■ Records from a data collection:
········

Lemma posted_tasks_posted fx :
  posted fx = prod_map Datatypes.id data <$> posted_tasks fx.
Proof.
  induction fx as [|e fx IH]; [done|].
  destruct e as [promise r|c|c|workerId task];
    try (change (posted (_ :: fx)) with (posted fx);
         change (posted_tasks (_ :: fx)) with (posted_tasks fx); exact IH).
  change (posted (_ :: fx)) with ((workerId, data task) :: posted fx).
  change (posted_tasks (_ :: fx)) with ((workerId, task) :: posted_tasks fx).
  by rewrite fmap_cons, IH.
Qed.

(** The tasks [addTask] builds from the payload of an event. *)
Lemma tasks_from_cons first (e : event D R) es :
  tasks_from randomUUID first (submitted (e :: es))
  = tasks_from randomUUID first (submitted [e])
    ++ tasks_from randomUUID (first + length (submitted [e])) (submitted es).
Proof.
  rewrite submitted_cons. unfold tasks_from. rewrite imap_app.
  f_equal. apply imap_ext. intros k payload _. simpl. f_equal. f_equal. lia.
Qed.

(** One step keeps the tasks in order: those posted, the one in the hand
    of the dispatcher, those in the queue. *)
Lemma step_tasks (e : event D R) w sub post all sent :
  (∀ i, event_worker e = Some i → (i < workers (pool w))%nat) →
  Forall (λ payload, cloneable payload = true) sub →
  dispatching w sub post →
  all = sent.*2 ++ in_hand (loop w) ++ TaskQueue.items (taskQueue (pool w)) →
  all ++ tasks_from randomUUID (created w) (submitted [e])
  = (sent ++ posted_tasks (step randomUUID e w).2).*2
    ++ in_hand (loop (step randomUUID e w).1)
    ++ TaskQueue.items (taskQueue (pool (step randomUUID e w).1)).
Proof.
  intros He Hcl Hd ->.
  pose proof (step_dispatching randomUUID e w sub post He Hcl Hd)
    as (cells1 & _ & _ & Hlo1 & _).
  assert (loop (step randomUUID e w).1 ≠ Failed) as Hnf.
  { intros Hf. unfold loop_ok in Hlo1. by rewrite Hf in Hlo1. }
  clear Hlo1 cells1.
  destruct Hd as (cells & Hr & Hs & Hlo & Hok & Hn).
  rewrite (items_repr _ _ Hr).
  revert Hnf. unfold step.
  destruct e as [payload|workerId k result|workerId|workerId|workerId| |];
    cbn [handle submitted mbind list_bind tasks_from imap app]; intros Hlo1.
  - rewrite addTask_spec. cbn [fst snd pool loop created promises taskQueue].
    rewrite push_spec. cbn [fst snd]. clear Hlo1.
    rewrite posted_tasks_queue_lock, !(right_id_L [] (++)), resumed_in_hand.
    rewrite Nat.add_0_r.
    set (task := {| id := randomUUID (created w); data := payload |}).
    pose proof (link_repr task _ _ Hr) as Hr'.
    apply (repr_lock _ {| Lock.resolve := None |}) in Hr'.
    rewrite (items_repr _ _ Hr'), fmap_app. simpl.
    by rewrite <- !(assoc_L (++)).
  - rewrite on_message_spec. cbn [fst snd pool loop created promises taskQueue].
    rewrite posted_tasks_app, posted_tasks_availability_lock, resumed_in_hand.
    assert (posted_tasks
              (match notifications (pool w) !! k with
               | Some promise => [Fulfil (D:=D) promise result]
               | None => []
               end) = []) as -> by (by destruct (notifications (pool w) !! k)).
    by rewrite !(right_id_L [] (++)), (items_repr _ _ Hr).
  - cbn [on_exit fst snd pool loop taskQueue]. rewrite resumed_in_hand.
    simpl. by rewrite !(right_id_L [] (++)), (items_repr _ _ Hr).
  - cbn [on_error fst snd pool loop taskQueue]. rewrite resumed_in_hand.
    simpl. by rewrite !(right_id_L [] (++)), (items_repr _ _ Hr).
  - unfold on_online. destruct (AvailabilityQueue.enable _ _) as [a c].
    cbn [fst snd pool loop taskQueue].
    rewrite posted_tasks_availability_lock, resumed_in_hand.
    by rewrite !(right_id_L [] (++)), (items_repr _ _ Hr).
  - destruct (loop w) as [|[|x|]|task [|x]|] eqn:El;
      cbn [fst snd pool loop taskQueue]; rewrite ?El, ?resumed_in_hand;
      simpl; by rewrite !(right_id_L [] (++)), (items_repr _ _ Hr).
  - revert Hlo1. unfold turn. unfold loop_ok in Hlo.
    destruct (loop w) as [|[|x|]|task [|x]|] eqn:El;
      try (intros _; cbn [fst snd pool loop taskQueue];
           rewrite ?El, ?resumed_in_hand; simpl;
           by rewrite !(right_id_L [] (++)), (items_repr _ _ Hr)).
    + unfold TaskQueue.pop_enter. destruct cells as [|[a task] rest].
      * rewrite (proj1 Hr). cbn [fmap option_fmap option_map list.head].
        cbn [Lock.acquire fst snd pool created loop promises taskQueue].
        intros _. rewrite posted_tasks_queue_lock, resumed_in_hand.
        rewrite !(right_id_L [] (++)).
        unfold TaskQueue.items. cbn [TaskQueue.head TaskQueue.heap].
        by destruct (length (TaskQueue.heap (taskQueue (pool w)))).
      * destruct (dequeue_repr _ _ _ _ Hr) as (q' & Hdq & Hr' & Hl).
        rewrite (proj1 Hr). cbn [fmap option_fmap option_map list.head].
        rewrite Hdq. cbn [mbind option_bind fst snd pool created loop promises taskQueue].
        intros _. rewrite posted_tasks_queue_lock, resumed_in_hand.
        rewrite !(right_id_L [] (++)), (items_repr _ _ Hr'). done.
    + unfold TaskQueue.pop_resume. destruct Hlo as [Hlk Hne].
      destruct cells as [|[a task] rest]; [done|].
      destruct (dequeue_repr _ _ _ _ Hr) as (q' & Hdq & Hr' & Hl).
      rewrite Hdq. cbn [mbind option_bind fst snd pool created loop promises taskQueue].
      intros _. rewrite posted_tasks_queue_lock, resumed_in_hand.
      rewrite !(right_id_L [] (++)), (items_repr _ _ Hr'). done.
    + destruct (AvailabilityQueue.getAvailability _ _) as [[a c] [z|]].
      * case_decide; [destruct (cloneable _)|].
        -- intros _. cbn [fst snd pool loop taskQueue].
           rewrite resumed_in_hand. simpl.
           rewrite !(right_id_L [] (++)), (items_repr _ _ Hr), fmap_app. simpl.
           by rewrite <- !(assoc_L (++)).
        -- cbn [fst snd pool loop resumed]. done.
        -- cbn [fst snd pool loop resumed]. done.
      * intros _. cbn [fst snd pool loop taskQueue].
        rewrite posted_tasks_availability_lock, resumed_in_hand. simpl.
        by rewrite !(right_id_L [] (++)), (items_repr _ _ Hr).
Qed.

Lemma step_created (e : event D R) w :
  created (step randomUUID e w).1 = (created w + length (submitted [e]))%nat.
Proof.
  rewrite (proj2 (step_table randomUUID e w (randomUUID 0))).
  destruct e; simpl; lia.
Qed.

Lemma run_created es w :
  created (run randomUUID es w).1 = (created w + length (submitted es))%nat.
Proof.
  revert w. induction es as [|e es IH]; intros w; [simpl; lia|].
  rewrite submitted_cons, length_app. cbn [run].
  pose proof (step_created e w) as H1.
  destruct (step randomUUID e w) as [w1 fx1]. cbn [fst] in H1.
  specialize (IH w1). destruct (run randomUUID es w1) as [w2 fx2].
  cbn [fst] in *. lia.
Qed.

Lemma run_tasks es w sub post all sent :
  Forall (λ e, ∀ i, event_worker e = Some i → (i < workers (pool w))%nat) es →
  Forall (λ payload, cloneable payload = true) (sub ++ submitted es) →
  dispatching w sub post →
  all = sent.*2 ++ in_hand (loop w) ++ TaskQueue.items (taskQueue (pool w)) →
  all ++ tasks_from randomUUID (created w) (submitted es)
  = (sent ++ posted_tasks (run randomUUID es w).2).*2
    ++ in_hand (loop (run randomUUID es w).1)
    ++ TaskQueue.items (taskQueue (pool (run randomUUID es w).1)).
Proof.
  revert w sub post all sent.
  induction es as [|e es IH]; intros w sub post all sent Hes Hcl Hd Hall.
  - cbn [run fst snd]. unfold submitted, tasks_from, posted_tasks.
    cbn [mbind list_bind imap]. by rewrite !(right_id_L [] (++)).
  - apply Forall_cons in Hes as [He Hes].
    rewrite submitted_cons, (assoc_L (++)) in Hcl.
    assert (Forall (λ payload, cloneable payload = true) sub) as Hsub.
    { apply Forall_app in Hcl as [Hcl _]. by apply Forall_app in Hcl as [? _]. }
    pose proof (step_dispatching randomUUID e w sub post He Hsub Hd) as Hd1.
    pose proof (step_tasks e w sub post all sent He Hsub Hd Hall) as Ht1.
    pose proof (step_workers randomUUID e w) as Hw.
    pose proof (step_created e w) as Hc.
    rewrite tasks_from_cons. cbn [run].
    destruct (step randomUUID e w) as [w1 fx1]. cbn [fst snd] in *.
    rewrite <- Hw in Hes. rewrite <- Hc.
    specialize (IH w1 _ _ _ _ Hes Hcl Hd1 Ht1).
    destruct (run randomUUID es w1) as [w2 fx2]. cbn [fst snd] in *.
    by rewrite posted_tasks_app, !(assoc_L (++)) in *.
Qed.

········

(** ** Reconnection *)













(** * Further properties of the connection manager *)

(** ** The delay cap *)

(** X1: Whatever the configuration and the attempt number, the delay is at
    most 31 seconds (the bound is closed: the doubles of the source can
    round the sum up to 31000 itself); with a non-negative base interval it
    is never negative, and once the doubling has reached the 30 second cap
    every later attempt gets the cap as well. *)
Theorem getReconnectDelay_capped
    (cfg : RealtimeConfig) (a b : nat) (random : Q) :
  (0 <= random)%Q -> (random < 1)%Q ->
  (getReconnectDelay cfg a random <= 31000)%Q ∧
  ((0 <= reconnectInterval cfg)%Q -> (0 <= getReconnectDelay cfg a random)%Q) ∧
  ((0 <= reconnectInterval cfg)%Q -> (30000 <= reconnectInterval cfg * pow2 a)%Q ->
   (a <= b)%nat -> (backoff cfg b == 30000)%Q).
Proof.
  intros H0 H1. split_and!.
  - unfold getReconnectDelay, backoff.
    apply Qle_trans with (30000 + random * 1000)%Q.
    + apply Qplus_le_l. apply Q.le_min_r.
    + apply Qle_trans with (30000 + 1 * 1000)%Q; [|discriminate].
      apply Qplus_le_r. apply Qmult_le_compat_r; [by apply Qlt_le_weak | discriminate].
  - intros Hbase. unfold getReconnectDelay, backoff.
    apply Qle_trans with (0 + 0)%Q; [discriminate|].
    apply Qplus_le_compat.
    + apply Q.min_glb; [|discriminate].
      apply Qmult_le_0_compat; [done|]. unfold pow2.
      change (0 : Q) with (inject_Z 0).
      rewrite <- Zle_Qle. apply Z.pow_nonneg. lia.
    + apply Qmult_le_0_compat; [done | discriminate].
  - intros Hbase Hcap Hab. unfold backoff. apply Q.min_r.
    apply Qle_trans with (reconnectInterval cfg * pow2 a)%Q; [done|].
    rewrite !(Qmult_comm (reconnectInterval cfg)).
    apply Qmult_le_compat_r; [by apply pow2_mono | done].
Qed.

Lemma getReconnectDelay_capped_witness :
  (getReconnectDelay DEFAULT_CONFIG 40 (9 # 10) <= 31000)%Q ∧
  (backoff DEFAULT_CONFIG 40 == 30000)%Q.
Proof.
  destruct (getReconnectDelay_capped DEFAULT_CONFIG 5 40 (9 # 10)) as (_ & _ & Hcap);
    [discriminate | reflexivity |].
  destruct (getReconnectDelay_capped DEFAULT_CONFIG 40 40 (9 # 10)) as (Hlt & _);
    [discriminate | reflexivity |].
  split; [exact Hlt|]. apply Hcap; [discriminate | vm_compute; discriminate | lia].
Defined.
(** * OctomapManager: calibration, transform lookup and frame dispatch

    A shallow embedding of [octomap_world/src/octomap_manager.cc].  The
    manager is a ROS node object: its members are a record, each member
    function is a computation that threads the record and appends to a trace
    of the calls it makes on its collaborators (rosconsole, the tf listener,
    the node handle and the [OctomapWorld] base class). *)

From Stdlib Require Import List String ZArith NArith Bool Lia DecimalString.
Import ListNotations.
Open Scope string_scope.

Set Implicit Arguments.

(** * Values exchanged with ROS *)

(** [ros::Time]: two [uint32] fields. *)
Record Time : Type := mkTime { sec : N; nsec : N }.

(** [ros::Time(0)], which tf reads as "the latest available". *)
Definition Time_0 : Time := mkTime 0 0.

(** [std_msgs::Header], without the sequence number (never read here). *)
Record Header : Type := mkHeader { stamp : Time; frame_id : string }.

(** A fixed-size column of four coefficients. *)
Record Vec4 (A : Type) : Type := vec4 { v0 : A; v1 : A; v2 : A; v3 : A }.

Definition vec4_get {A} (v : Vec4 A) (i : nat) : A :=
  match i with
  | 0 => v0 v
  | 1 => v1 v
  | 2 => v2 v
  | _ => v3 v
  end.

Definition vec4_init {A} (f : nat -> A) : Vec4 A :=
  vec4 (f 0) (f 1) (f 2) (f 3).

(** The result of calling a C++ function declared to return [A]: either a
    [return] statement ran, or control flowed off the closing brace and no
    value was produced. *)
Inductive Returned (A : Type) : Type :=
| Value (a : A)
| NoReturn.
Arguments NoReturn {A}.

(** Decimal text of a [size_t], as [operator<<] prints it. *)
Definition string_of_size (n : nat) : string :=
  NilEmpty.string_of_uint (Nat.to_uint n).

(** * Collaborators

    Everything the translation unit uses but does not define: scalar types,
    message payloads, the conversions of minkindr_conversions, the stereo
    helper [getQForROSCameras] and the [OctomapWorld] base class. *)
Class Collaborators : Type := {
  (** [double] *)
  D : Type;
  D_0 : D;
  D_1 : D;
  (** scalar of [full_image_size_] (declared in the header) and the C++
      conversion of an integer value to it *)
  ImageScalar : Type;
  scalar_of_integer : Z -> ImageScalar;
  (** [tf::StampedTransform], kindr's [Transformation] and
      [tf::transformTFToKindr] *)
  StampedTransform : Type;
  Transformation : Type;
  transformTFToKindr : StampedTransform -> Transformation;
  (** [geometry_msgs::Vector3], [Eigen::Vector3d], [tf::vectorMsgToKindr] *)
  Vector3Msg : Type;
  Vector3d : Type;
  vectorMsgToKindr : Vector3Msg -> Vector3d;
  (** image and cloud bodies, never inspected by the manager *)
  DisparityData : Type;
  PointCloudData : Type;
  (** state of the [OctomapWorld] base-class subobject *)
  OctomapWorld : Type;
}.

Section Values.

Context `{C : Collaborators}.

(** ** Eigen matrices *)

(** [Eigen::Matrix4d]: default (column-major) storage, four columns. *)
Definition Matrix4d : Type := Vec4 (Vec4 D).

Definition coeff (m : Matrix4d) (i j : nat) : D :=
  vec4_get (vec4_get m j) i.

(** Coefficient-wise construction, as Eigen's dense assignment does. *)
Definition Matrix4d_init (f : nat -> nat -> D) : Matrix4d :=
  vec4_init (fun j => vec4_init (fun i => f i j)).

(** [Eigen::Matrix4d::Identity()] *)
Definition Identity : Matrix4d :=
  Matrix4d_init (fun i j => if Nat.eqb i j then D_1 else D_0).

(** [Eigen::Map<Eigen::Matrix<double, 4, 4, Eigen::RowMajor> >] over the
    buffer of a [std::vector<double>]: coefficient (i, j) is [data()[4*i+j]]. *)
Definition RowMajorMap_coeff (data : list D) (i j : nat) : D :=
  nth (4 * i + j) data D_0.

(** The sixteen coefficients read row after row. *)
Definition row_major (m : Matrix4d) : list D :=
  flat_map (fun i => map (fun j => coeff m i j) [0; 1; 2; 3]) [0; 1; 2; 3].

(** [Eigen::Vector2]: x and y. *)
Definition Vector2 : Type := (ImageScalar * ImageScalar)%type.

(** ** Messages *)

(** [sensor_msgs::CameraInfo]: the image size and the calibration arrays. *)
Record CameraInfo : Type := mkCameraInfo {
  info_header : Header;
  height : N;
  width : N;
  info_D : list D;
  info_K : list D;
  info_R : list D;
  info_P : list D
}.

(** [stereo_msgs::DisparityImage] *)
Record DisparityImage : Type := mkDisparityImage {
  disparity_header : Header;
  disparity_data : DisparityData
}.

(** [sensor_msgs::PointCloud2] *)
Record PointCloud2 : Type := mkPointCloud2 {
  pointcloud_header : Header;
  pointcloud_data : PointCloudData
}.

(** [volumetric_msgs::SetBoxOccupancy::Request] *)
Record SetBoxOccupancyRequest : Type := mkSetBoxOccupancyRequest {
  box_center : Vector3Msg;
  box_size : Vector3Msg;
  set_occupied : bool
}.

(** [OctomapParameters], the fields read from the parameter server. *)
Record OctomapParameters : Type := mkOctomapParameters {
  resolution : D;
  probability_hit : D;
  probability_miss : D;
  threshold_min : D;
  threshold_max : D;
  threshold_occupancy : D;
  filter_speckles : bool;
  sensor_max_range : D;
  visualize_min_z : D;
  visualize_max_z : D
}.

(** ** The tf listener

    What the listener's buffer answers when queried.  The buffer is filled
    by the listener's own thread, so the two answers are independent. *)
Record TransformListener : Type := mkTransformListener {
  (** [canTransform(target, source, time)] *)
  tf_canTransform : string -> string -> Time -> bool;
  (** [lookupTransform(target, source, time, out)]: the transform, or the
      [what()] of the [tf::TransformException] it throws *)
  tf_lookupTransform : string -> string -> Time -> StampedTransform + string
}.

········

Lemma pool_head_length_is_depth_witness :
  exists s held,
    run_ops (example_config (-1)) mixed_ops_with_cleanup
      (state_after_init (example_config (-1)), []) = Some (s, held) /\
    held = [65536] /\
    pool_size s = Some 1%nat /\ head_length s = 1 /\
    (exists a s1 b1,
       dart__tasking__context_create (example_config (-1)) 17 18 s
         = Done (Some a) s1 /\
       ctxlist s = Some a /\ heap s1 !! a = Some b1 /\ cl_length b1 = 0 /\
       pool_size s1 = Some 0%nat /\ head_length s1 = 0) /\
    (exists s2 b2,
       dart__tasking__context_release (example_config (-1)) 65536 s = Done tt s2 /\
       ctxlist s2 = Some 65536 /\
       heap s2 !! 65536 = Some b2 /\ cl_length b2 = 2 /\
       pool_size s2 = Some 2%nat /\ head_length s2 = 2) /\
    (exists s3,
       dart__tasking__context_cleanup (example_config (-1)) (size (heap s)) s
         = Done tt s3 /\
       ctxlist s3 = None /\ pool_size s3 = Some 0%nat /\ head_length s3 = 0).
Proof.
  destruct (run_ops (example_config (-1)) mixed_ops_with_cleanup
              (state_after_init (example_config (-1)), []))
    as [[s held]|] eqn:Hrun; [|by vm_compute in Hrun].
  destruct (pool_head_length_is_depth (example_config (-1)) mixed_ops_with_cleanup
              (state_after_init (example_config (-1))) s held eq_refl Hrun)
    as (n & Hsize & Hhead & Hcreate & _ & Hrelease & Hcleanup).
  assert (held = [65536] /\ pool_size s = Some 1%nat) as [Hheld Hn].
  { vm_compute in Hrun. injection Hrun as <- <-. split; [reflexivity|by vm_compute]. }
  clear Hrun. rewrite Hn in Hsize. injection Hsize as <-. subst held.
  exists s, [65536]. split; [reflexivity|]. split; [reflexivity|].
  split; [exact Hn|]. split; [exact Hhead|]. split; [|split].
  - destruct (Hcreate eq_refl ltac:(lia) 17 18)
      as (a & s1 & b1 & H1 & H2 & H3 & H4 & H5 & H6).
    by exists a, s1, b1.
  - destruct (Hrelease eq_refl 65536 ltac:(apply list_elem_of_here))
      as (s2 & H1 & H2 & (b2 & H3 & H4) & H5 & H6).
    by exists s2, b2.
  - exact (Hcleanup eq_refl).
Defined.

········

■ Work to complete: Of the lines above, retype only those from the line containing "function is a" through the line containing "Definition Time_0 : Time := mkTime 0 0.", including both, exactly.

■ Response for this exercise:
    function is a computation that threads the record and appends to a trace
    of the calls it makes on its collaborators (rosconsole, the tf listener,
    the node handle and the [OctomapWorld] base class). *)

From Stdlib Require Import List String ZArith NArith Bool Lia DecimalString.
Import ListNotations.
Open Scope string_scope.

Set Implicit Arguments.

(** * Values exchanged with ROS *)

(** [ros::Time]: two [uint32] fields. *)
Record Time : Type := mkTime { sec : N; nsec : N }.

(** [ros::Time(0)], which tf reads as "the latest available". *)
Definition Time_0 : Time := mkTime 0 0.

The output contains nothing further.